The morphemes "ness" as in "fairness" and "ment" as in "embarrassment" are not really things that need their own spelling lesson. Once you know how to spell "mess" and "less" and "sent" and "went", and you know to pronounce each syllable as though it stood alone when spelling ("peace…ful…ness", "em…bar…rass…ment" etc), and you know the base words, you can spell lots of words ending in the morphemes "ness" and "ment".

Likewise, there's nothing terribly tricky about spelling the "ant" in "mutant" or "coolant", the "ity" in "prosperity" and "equality", the "sub" in "subtract" and "subway" or the "mal" in "malcontent" or "maladjusted". Yes, learning that "sub" means "under" and "mal" means bad can help your vocabulary, but these suffixes crop up in listening, speaking, reading and writing, they aren't specific to spelling.

Enjoyable discussions can be had with older kids about the structure of new, made-up words like "facepalm", "amazeballs", "infovore", "undorse", "churnalism", "gamify" and "googleganger", and these can then lead into studying groups of words which share morphemes, how they are spelt and what they mean e.g. herbivore, carnivore, omnivore, insectivore, infovore. The Macquarie Dictionary Word of the Year is a good source of new, interesting words, and the MoreWords website is a good way to find words containing a particular morpheme, for example click here for words ending with "ism".

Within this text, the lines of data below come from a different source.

Lemma set_ids_wf es bm i j e m c k ty :
  loop_inv i (es, bm) -> found_at es i j e m c -> 0 <= k < 64 ->
  loop_inv i (set_mapping es i j (mkMapping (cookie m) k ty (map_src_id m) (map_in_use m)), bm).
Proof.
  intros [HT Hlive] ([He Hj] & [Hin Hc] & _) Hk. split; [|by apply entry_live_set].
  destruct (slot_wf es bm i j e m HT (conj He Hj)) as [(Hck & _ & Hs) _].
  eapply set_mapping_wf; [done..| |]; [|congruence].
  split_and!; try done; apply Hk.
Qed.

(** *** Handlers *)

Implicit Types (n : Notify).

Lemma find_entry_Some n u i :
  notify_wf n -> nfy_find_entry n u = Some i ->
  (i < NOTIFY_MAX_SERVICES)%nat /\ entry_live (entries n) i.
Proof.
  intros (Hl & _) (e & He & [_ Hu] & _)%position_Some. split; [|by exists e].
  cbn in Hl. rewrite <- Hl. by eapply lookup_lt_Some.
Qed.

Lemma insert_fresh_wf n i u :
  notify_wf n -> notify_wf (mkNotify
    (<[i := mkEntry u true (replicate NOTIFY_MAX_MAPPINGS mapping_default)]> (entries n))
    (global_bitmap n)).
Proof.
  intros (Hl & Hf & Hb). split_and!; cbn in *; [|..|done].
  - by rewrite length_insert.
  - apply Forall_insert; [done|apply fresh_entry_wf].
Qed.

Lemma find_or_create_wf n u :
  notify_wf n ->
  match find_or_create_entry n u with
  | (Some i, n') => notify_wf n' /\ (i < NOTIFY_MAX_SERVICES)%nat /\ entry_live (entries n') i
  | (None, n') => n' = n
  end.
Proof.
  intros Hn. unfold find_or_create_entry.
  destruct (nfy_find_entry n u) as [i|] eqn:Hf; [by destruct (find_entry_Some n u i Hn Hf)|].
  destruct (nfy_find_empty_slot n) as [i|] eqn:He; [|done].
  apply position_Some in He as (e & He & _).
  assert (i < length (entries n))%nat as Hi by (by eapply lookup_lt_Some).
  split_and!; [by apply insert_fresh_wf|by destruct Hn as (<- & _)|].
  eexists. split; [by apply list_lookup_insert_eq|done].
Qed.

Lemma commit_settles n r :
  notify_wf n -> settles tables_wf r -> settles (fun x => notify_wf x.2) (commit n r).
Proof. destruct r as [[es bm]|?| |]; cbn; auto. Qed.

Lemma mapping_update_wf n i req :
  notify_wf n -> req_wf req -> (i < NOTIFY_MAX_SERVICES)%nat -> entry_live (entries n) i ->
  settles (fun x => notify_wf x.2) (nfy_register_mapping n i req) /\
  settles (fun x => notify_wf x.2) (nfy_unregister_mapping n i req).
Proof.
  intros Hn (Hsrc & Hts & _) Hi Hlive.
  unfold nfy_register_mapping, nfy_unregister_mapping. rewrite !decide_False by lia.
  split; apply commit_settles; try done;
    (eapply settles_mono; [apply (for_each_settles (loop_inv i)); [done|]|by intros ? _ [? _]]);
    intros t T Ht [HT Hl].
  - eapply settles_mono; [by eapply (register_tuple_settles _ (global_bitmap n))|].
    intros T' _ Hr. eapply registers_wf_step; [done| |done..].
    rewrite Forall_forall in Hts. by apply Hts.
  - eapply settles_mono; [by eapply (unregister_tuple_settles _ (global_bitmap n))|].
    intros T' _ Hr. by eapply unregisters_wf_step.
Qed.

(** The passes of [nfy_assign]. *)
Lemma assign_check_settles es bm i ts b :
  tables_wf (es, bm) -> (i < NOTIFY_MAX_SERVICES)%nat -> Forall tuple_wf ts -> is_u 64 b ->
  settles (fun b' => is_u 64 b' /\
      Forall (fun t => t.1.2 < 64 /\ exists j e m, found_at es i j e m t.1.1) ts)
    (for_each (assign_check es i) ts b).
Proof.
  intros HT Hi Hts. revert b. induction Hts as [|[[c k] ty] ts [Hc Hk] Hts IH]; intros b Hb; [by split|].
  cbn [for_each]. destruct (found_inv es bm i c HT Hi) as [Hf|(j & e & m & Hf)].
  { by rewrite (proj1 (check_none es i c k ty b Hf)). }
  rewrite (assign_check_eq es bm i c k ty j e m b HT Hf). cbv zeta.
  destruct (slot_wf es bm i j e m HT (proj1 Hf)) as [(_ & Hid & _) _].
  destruct (nfy_bitmask k) as [bit|] eqn:Hbit; [|done].
  apply nfy_bitmask_Some in Hbit as [Hk64 ->]. case_decide; [done|]. cbn [mbind outcome_bind].
  eapply settles_mono; [apply IH|].
  - apply bitmap_set; [by apply bitmap_clear|]. split; [apply Hk|done].
  - intros b' _ [Hb' Hall]. split; [done|]. constructor; [|done]. cbn [fst snd]. eauto 10.
Qed.

Lemma assign_apply_settles es bm i ts :
  loop_inv i (es, bm) -> (i < NOTIFY_MAX_SERVICES)%nat -> Forall tuple_wf ts ->
  Forall (fun t => t.1.2 < 64 /\ exists j e m, found_at es i j e m t.1.1) ts ->
  exists es', for_each (assign_apply i) ts es = Ok es' /\ loop_inv i (es', bm).
Proof.
  intros HI Hi Hts. revert es HI.
  induction Hts as [|[[c k] ty] ts [Hc Hk] Hts IH]; intros es HI Hall; [by exists es|].
  apply Forall_cons in Hall as [[Hk64 (j & e & m & Hf)] Hall]. cbn [fst snd] in *.
  cbn [for_each]. rewrite (assign_apply_eq es bm i c k ty j e m (proj1 HI) Hf).
  cbn [mbind outcome_bind].
  assert (loop_inv i (set_mapping es i j (mkMapping (cookie m) k ty (map_src_id m) (map_in_use m)), bm))
    as HI'.
  { eapply set_ids_wf; [done..|]. split; [apply Hk|done]. }
  apply IH; [done|]. eapply Forall_impl; [exact Hall|]. intros t [? (j' & e' & m' & Hf')].
  split; [done|].
  destruct (found_inv _ bm i t.1.1 (proj1 HI') Hi) as [Hn|]; [exfalso|done].
  rewrite (find_set_same es i j e m) in Hn by (apply Hf || done).
  destruct Hf' as (_ & _ & Hf'). congruence.
Qed.

Lemma unassign_check_settles es bm i ts :
  tables_wf (es, bm) -> (i < NOTIFY_MAX_SERVICES)%nat ->
  settles (fun _ => Forall (fun t => exists j e m, found_at es i j e m t.1.1) ts)
    (for_each (unassign_check es i) ts tt).
Proof.
  intros HT Hi. induction ts as [|[[c k] ty] ts IH]; [by constructor|].
  cbn [for_each]. destruct (found_inv es bm i c HT Hi) as [Hf|(j & e & m & Hf)].
  { by rewrite (proj2 (check_none es i c k ty 0 Hf)). }
  rewrite (unassign_check_found es i j e m c k ty Hf). cbn [mbind outcome_bind].
  eapply settles_mono; [apply IH|]. intros ? _ Hall. constructor; [|done]. eauto.
Qed.

Lemma unassign_apply_settles es bm i ts :
  loop_inv i (es, bm) -> (i < NOTIFY_MAX_SERVICES)%nat ->
  Forall (fun t => exists j e m, found_at es i j e m t.1.1) ts ->
  exists T', for_each (unassign_apply i) ts (es, bm) = Ok T' /\ loop_inv i T'.
Proof.
  revert es bm. induction ts as [|[[c k] ty] ts IH]; intros es bm HI Hi Hall.
  { by exists (es, bm). }
  apply Forall_cons in Hall as [(j & e & m & Hf) Hall]. cbn [for_each fst snd] in *.
  rewrite (unassign_apply_eq es bm i c k ty j e m (proj1 HI) Hf). cbn [mbind outcome_bind].
  destruct (slot_wf es bm i j e m (proj1 HI) (proj1 Hf)) as [(_ & Hid & _) _].
  set (es' := set_mapping es i j _). set (bm' := Z.land bm _).
  assert (loop_inv i (es', bm')) as HI'.
  { destruct (set_ids_wf es bm i j e m c 0 NotifyType.Global_ HI Hf) as [HT' Hl']; [done|].
    split; [|done]. apply tables_wf_bitmap with bm; [done|].
    apply bitmap_clear; [apply HI|done]. }
  apply IH; [done..|]. eapply Forall_impl; [exact Hall|]. intros t (j' & e' & m' & Hf').
  destruct (found_inv es' bm' i t.1.1 (proj1 HI') Hi) as [Hn|]; [exfalso|done].
  unfold es' in Hn. rewrite (find_set_same es i j e m) in Hn by (apply Hf || done).
  destruct Hf' as (_ & _ & Hf'). congruence.
Qed.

Most morphemes' sound-letter relationships are very predictable once you know the basic spellings of each sound, so learning about them is more of a grammar or vocabulary exercise than a spelling one. Morphemes are something with which marketing/branding people have lovely fun, and kids can too. Ask them to bring photos of shop signs like this one here in Melbourne (the shop is equally lovely), and explain what they mean (do you think the "en" means the same as in "brethren"? etc)…embiggen



2 thoughts on “Spelling plurals

  1. Pingback: Plurals – a useful explantion | Phonic Books

  2. Kelvin Eldridge

    Thank you Alison. I get notified of pages relating to spelling because of my interest in the preferred Australian English spelling. I enjoyed reading your article and seeing spelling though the eyes of another person with a different background and approach.